By 1989, with net losses of over $12 million, it became clear that National Standard's troubles were more than the temporary result of restructuring. The company had not paid a dividend in three years and debt continued to grow. Gerald Frieling resigned his position with the company in July 1989 and Michael B. Savitske was appointed to replace him.
In the early 1990s, faced with ten years of dismal performances and ever increasing losses, National Standard was forced into a position of major retraction. Although the restructuring of the 1980s had involved the divestment of unprofitable or marginal companies, the company now began to divest itself of all but its core business in order to raise cash. The once revolutionary Copperply product line and the newly developed Archon II weld monitoring system were both sold to competitors in 1989, and the huge "City Complex" facility in Niles was closed. This was quickly followed by divestiture of almost all the company's non-wire related divisions, including the Medical Products Group and specialty steel and wire divisions. In 1991 the entire National Standard Machinery Systems Division was sold, putting an end to what had been a major product line for the company since 1916. This divestiture also extended to foreign subsidiaries, including National Standard South Africa and the Telford and Taydor divisions of National Standard England. The only new product line that was spared was the development of woven wire filters to be used in automotive air bag inflators. This new technology was the one bright point in the company's outlook, for many car makers were making air bags standard equipment in the 1990s. A joint venture with Toyota Tsusho America, Inc., and other Japanese wire makers ensured both a supply of the wire cloth needed for these filters and an entry into the Japanese auto parts industry.

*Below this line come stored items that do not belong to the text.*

(** C9: Pipe reference counts are exactly the descriptors.  Whatever sequence of
    pipe creations (failing ones included, unless exactly one descriptor is left),
    [dup2], closes, reads, writes, other opens and forks the tasks perform from boot
    (a fork into a slot whose pipe descriptors were closed, counts within their
    byte; [dup], which does not count, is left out), the count the driver keeps for a pipe end
    equals the number of descriptors, over all tables, that name it, and the end
    is open exactly when some descriptor names it. *)
Theorem pipe_refs_count_descriptors (n : nat) (d0 : devs F E) (ts : list FdTable) (d : devs F E)
    (Hboot : pipes d0 = pipe.PIPES) (Hrun : rtc step (replicate n new, d0) (ts, d)) :
  forall raw i, pipe.is_pipe_fd raw = true -> pipe.pipe_index raw = i ->
  exists p, pipes d !! i = Some p /\ pipe.wf p /\
    (if pipe.is_read_fd raw then pipe.read_refs p else pipe.write_refs p) = held raw ts /\
    (if pipe.is_read_fd raw then pipe.read_open p else pipe.write_open p) = (0 <? held raw ts).
Proof.
  assert (forall s s', rtc step s s' -> inv s.1 s.2 -> inv s'.1 s'.2) as Hrtc.
  { induction 1; [done|]. intros I. by eauto using inv_step. }
  specialize (Hrtc _ _ Hrun (pipes_inv_boot n d0 Hboot)). cbn in Hrtc. destruct Hrtc as [_ _ [W C]].
  intros raw i Hraw <-.
  destruct (pipe_spec.decode raw) as [[i e]|] eqn:Hd;
    [|apply pipe_spec.decode_None in Hd; congruence].
  destruct (C raw _ Hd) as [_ P]. unfold pend_of in P. rewrite Hd in P.
  apply pipe_spec.decode_Some in Hd as (_ & -> & Hi & ->).
  destruct (pipe_spec.table_lookup _ W i Hi) as (p & Hp & Wp).
  exists p. rewrite list_lookup_fmap, Hp in P. cbn in P. split; [done|]. split; [done|].
  by destruct e; injection P as <- <-.
Qed.

End System.

Import (hints) fd_spec.

(** Two tasks, the first of which creates a pipe. *)
Definition boot_devs : devs unit unit :=
  mkDevs pipe.PIPES tt tt stdin.boot task_output.empty.

Lemma pipe_refs_count_descriptors_witness : exists ts (d : devs unit unit) p,
  rtc step ([new; new], boot_devs) (ts, d) /\ pipes d !! 0%nat = Some p /\
  pipe.read_refs p = held 80 ts /\ pipe.read_open p = true.
Proof.
  assert (exists t' d', pipe_alloc new boot_devs = Ret (0, Some (3, 4)%nat, t', d') /\
    held 80 [t'; new] = 1) as (t' & d' & Hp & Hh) by (eexists _, _; split; reflexivity).
  assert (rtc step ([new; new], boot_devs) ([t'; new], d')) as Hrun.
  { eapply rtc_once, (step_pipe [new; new] boot_devs 0); [reflexivity|exact Hp|done]. }
  destruct (pipe_refs_count_descriptors 2 boot_devs [t'; new] d' eq_refl Hrun 80 0%nat)
    as (p & H1 & _ & H2 & H3); [reflexivity..|].
  exists [t'; new], d', p. rewrite Hh in H3. auto.
Defined.

(** ** Handlers that break the balance *)

Section Broken.
Context {F E : Type} `{RawFile F} `{RawFile E}.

By 1995, the company that at its height had owned 22 manufacturing divisions and four foreign subsidiaries and had employed over 5,000 workers, was reduced to only two major product lines--wire products and air bag filters--and 1,000 employees across the country. In spite of this dramatic reduction, National Standard's troubles were still not over. The company's sales of welding wire increased in the mid-1990s, but other core wire products struggled. A bitter, year-long strike at the company's Columbiana, Alabama, plant caused buyers to look elsewhere for the hose wire produced there. This development eventually forced National Standard to close the facility and end hose wire production in North America. To make matters worse, the closure of this and other manufacturing facilities embroiled National Standard in a series of environmental clean-up operations that would cost the company over $10 million.
In 1993 National Standard incurred a devastating loss of $53 million. The Value Line Investment Survey, which had always followed the company, quietly dropped the floundering firm, stating that its "high-risk issue should be of little interest to most investors." Although increased sales of welding wire and air bag filters helped a struggling National Standard to reduce losses in 1994 and return to profitability in 1995, the company's financial position had been so weakened by the mid-1990s that a quick or extensive recovery seemed improbable.
Principal Subsidiaries: National Standard Export Co.; National Standard Co. Ltd., England; National Standard of Canada Ltd., Canada.